*** RECORDS PROVIDED ***

(** X13: on every valid input of fewer than [2^53] rows whose graph
    has no key in the call's namespace, a call on an input of [b] row
    blocks creates [5 * b + 4] tasks; the graph of [q] has [5 * b + 3]
    tasks more than the input's graph and the graph of [r] has
    [2 * b + 3] more. *)
Theorem X13_task_counts data m n br name names :
  valid_input data m n br -> m < 2 ^ 53 ->
  (forall k, is_Some (da.dask data !! k) -> outside (prefix_of name names) k) ->
  exists bd0 q r,
    da.blockdims data !! 0%nat = Some bd0 /\
    qr data name names = (Ok (q, r), (choose_prefix name names).2) /\
    size (new_tasks data name names) = (5 * length bd0 + 4)%nat /\
    size (da.dask q) = (size (da.dask data) + 5 * length bd0 + 3)%nat /\
    size (da.dask r) = (size (da.dask data) + 2 * length bd0 + 3)%nat.
Proof.
  intros Hv Hm Hout.
  destruct (qr_valid_blocks data m n br name names Hv Hm)
    as (bd0 & Hb & Hnb & Hf & Hn & Hq).
  exists bd0. eexists _, _. split; [exact Hb|]. split; [exact Hq|].
  simpl da.dask. rewrite Hn, created_size, dsk_q_size, dsk_r_size by exact Hout.
  rewrite Nat2Z.id. auto.
Qed.

Lemma X13_task_counts_witness :
  (valid_input scenario 10 2 5 /\ 10 < 2 ^ 53 /\
   forall k, is_Some (da.dask scenario !! k) ->
             outside (prefix_of (Some "t") names_init) k) /\
  exists bd0 q r,
    da.blockdims scenario !! 0%nat = Some bd0 /\
    qr scenario (Some "t") names_init
    = (Ok (q, r), (choose_prefix (Some "t") names_init).2) /\
    size (new_tasks scenario (Some "t") names_init)
    = (5 * length bd0 + 4)%nat /\
    size (da.dask q) = (size (da.dask scenario) + 5 * length bd0 + 3)%nat /\
    size (da.dask r) = (size (da.dask scenario) + 2 * length bd0 + 3)%nat.
Proof.
  assert (H : valid_input scenario 10 2 5) by valid_scenario.
  assert (H0 : 10 < 2 ^ 53) by (simpl; lia).
  assert (H' : forall k, is_Some (da.dask scenario !! k) ->
                         outside (prefix_of (Some "t") names_init) k).
  { intros k. apply scenario_outside. intros a Ha. unfold suffixes in Ha.
    repeat (apply elem_of_cons in Ha as [->|Ha]); try discriminate;
      try (apply elem_of_nil in Ha; destruct Ha). }
  split; [exact (conj H (conj H0 H'))|].
  exact (X13_task_counts scenario 10 2 5 (Some "t") names_init H H0 H').
Defined.

(** ** The outcomes of the validation *)

(** X14: the validation of [qr] accepts exactly the two-dimensional
    arrays with a row block and one column block, and reads the block
    shape from the first block of each axis.  It raises [ValueError]
    when the array is not two-dimensional or has not one column block,
    and [IndexError] when a two-dimensional array with one column block
    has no row block, or its block extents have no second axis; it
    raises nothing else, and a call that it rejects leaves the
    generator untouched. *)
Theorem X14_validation_outcome data name names :
  match check data with
  | Ok (blockshape, m, n) =>
      da.shape data = [m; n] /\
      exists br rows bc rest,
        da.blockdims data = (br :: rows) :: [bc] :: rest /\
        blockshape = [br; bc]
  | Raise ValueError =>
      (length (da.shape data) <> 2%nat \/
       exists bd1, da.blockdims data !! 1%nat = Some bd1 /\ length bd1 <> 1%nat) /\
      qr data name names = (Raise ValueError, names)
  | Raise IndexError =>
      length (da.shape data) = 2%nat /\
      (da.blockdims data !! 1%nat = None \/
       exists bc rest, da.blockdims data = [] :: [bc] :: rest) /\
      qr data name names = (Raise IndexError, names)
  | Raise _ => False
  end.
Proof.
  assert (Q : forall e, check data = Raise e -> qr data name names = (Raise e, names)).
  { intros e E. unfold qr. rewrite E. reflexivity. }
  revert Q. unfold check, index, da.ndim.
  destruct (da.shape data) as [|m [|n [|x s]]]; simpl; intros Q;
    try (split; [left; discriminate|apply Q; reflexivity]).
  destruct (da.blockdims data) as [|bd0 [|bd1 rest]]; simpl in *;
    try (split; [reflexivity|]; split; [left; reflexivity|apply Q; reflexivity]).
  destruct bd1 as [|bc [|y bd1]]; simpl in *;
    try (split; [right; eexists; split; [reflexivity|discriminate]
                |apply Q; reflexivity]).
  destruct bd0 as [|br rows]; simpl in *.
  - split; [reflexivity|]. split; [right; eauto|apply Q; reflexivity].
  - split; [reflexivity|]. eauto 10.
Qed.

*** End of RECORDS PROVIDED ***

◆ **WHAT YOU WILL DO**
Find the word "discriminate" in the records, and report each line that has it.

◆ **OUTPUT OF THE TASK**
    repeat (apply elem_of_cons in Ha as [->|Ha]); try discriminate;
    try (split; [left; discriminate|apply Q; reflexivity]).
    try (split; [right; eexists; split; [reflexivity|discriminate]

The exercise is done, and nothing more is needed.